Thursday, November 18, 2010

What Ted Forth Could Have Said to His Mother-in-Law Instead


"I don't know what's more insulting--your attitude or your Talbots ensemble."

"Just for that you're not getting the antidote."

"If you wanted to make a grown man hysterically weep before woefully cooing like a mourning dove and then passing out on fainting couch then mission accomplished!"

"If it weren't for the 12 'Sally Forth' comic readers looking at us right now I'd kill you with my bare hands."

"Kali ma... Kali ma... Kali ma, shakthi deh!"

"I pride myself on being a man of few words...Boogerhead!"

"Thanks to years of therapy, constant work on myself and the ability to sublimate all frustration and depression through huffing, I'm going to ignore that."

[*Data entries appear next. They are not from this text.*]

(* ===== verification/Debouncer.v ===== *)
(** * Debouncer: what a debounced action promises

    The contract of [useDebounce] without React and without a timer table:
    a machine with a clock, at most one armed action with its due time, and
    the record of the calls made.  It is re-armed (which replaces whatever
    was armed), disposed of, and told that time has passed.

    [Debounce.v] is the implementation; [Refinement.v] proves that every
    step of the component is a step of this machine. *)

From S2P Require Import Prelude JsNumber React.

(** ** The machine *)

Record Debouncer : Type := {
  clock : Z;
  armed : option (Z * ref);
  fired : list (Z * ref);
}.

Inductive op : Type :=
| Rearm (action : ref) (delay : Z)
| Dispose
| Tick (dt : Z).

(** The machine at rest at the time [now]. *)
Definition idle (now : Z) : Debouncer :=
  {| clock := now; armed := None; fired := [] |}.

(** Arming replaces the armed action: the earlier one will not be called. *)
Definition rearm (action : ref) (delay : Z) (d : Debouncer) : Debouncer :=
  {| clock := clock d; armed := Some (clock d + Z.max 0 delay, action); fired := fired d |}.

Definition dispose (d : Debouncer) : Debouncer :=
  {| clock := clock d; armed := None; fired := fired d |}.

(** Time passes; the armed action is called if it comes due. *)
Definition elapse (dt : Z) (d : Debouncer) : Debouncer :=
  let now := clock d + Z.max 0 dt in
  match armed d with
  | Some (due, action) =>
      if decide (due <= now)
      then {| clock := now; armed := None; fired := fired d ++ [(due, action)] |}
      else {| clock := now; armed := armed d; fired := fired d |}
  | None => {| clock := now; armed := None; fired := fired d |}
  end.

Definition apply (d : Debouncer) (o : op) : Debouncer :=
  match o with
  | Rearm action delay => rearm action delay d
  | Dispose => dispose d
  | Tick dt => elapse dt d
  end.

Definition exec (d : Debouncer) (os : list op) : Debouncer :=
  foldl apply d os.

(** ** Vocabulary *)

Definition isRearm (o : op) : bool :=
  match o with
  | Rearm _ _ => true
  | _ => false
  end.

(** The number of times the machine is armed by [os]. *)
Definition rearms_in (os : list op) : nat :=
  countb isRearm os.

(** The calls still owed: one if an action is armed. *)
Definition owed (d : Debouncer) : nat :=
  match armed d with
  | Some _ => 1
  | None => 0
  end.

(** Nothing armed is overdue, and the calls made lie in the past, in the
    order of their times. *)
Record sound (d : Debouncer) : Prop := {
  sound_armed : forall due action, armed d = Some (due, action) -> clock d <= due;
  sound_past : Forall (fun c => c.1 <= clock d) (fired d);
  sound_order : StronglySorted (fun c1 c2 => c1.1 <= c2.1) (fired d);
}.

(** ** One operation at a time *)

Lemma elapse_fired dt d :
  fired (elapse dt d) =
  match armed d with
  | Some (due, action) =>
      if decide (due <= clock d + Z.max 0 dt) then fired d ++ [(due, action)] else fired d
  | None => fired d
  end.
Proof. unfold elapse. destruct (armed d) as [[due action]|]; [|done]. by case_decide. Qed.

Lemma elapse_clock dt d : clock (elapse dt d) = clock d + Z.max 0 dt.
Proof. unfold elapse. destruct (armed d) as [[due action]|]; [|done]. by case_decide. Qed.

(** A call pays what was owed. *)
Lemma apply_budget d o :
  (length (fired (apply d o)) + owed (apply d o) <=
   length (fired d) + owed d + (if isRearm o then 1 else 0))%nat.
Proof.
  destruct o as [action delay| |dt]; simpl; unfold owed; simpl.
  - destruct (armed d); lia.
  - destruct (armed d); lia.
  - unfold elapse. destruct (armed d) as [[due action]|] eqn:E; simpl; [|lia].
    case_decide; simpl; rewrite ?E, ?length_app; simpl; lia.
Qed.

Lemma sound_apply d o : sound d -> sound (apply d o).
Proof.
  intros [Ha Hp Ho]. destruct o as [action delay| |dt]; simpl.
  - split; simpl; [|done..]. intros due act [= <- <-]. lia.
  - by split.
  - assert (Forall (fun c => c.1 <= clock d + Z.max 0 dt) (fired d)) as Hp'.
    { eapply Forall_impl; [exact Hp|]. simpl. lia. }
    unfold elapse. destruct (armed d) as [[due action]|] eqn:E; [case_decide|]; split; simpl; try done.
    + apply Forall_app. split; [done|]. by repeat constructor.
    + apply StronglySorted_app_2; [|done|by repeat constructor].
      intros c1 c2 Hc1 ->%list_elem_of_singleton. simpl.
      rewrite Forall_forall in Hp. specialize (Hp _ Hc1). specialize (Ha _ _ eq_refl). lia.
    + intros due' act [= <- <-]. lia.
Qed.

(** ** Theorems on executions *)

Lemma exec_app d os1 os2 : exec d (os1 ++ os2) = exec (exec d os1) os2.
Proof. apply foldl_app. Qed.

Lemma exec_budget d os :
  (length (fired (exec d os)) + owed (exec d os) <= length (fired d) + owed d + rearms_in os)%nat.
Proof.
  unfold rearms_in. revert d. induction os as [|o os IH]; intros d; [simpl; lia|].
  rewrite countb_cons. simpl. etrans; [apply IH|]. pose proof (apply_budget d o). lia.
Qed.

Lemma sound_exec d os : sound d -> sound (exec d os).
Proof. revert d. induction os as [|o os IH]; intros d Hd; [done|]. apply IH. by apply sound_apply. Qed.

Lemma sound_idle now : sound (idle now).
Proof. split; simpl; [done|constructor..]. Qed.

(** The calls made only grow. *)
Lemma exec_fired_prefix d os : fired d `prefix_of` fired (exec d os).
Proof.
  revert d. induction os as [|o os IH]; intros d; [done|]. simpl.
  etrans; [|apply IH]. destruct o as [action delay| |dt]; simpl; [done..|].
  rewrite elapse_fired. destruct (armed d) as [[due action]|]; [case_decide|]; try done.
  by apply prefix_app_r.
Qed.

(** After a disposal, without a re-arm, no call is made. *)
Lemma exec_disposed d os :
  armed d = None -> rearms_in os = O -> fired (exec d os) = fired d /\ armed (exec d os) = None.
Proof.
  revert d. induction os as [|o os IH]; intros d Hd Hos; [done|].
  unfold rearms_in in *. rewrite countb_cons in Hos.
  destruct o as [action delay| |dt]; simpl in *; [done| |].
  - by apply (IH (dispose d)).
  - unfold elapse. rewrite Hd. by apply (IH {| clock := clock d + Z.max 0 dt; armed := None; fired := fired d |}).
Qed.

"That's it. I'm taking the sherry, the shawl and this Barbara Cartland novel and I'm going to bed."

"Hassan chop!"

"If you'd be so kind as to give me a lock of your hair and two hours in the sewing room I'll have the perfect voodoo retort for you."

"Do you know what 'tard rage' is, Laura?"

"I don't know if it's your commanding presence or your Aqua Net hairspray but I've never been so turned on in my life!"

"This is so going on tumblr."

"Why, you...you...scruffy nerf herder!"

"Sure, there may be worse ways to go than being buried alive, but I can't think of any so start digging."

3 comments:

yellojkt said...

"If we were Eskimos you'd be on an ice floe by now."

2fs said...

"Where's those damned Obama death panels when we need them?"

Poewar said...

I think yesterdays was perfect, but today's should have been "Pitfall Harry plays by his own rules."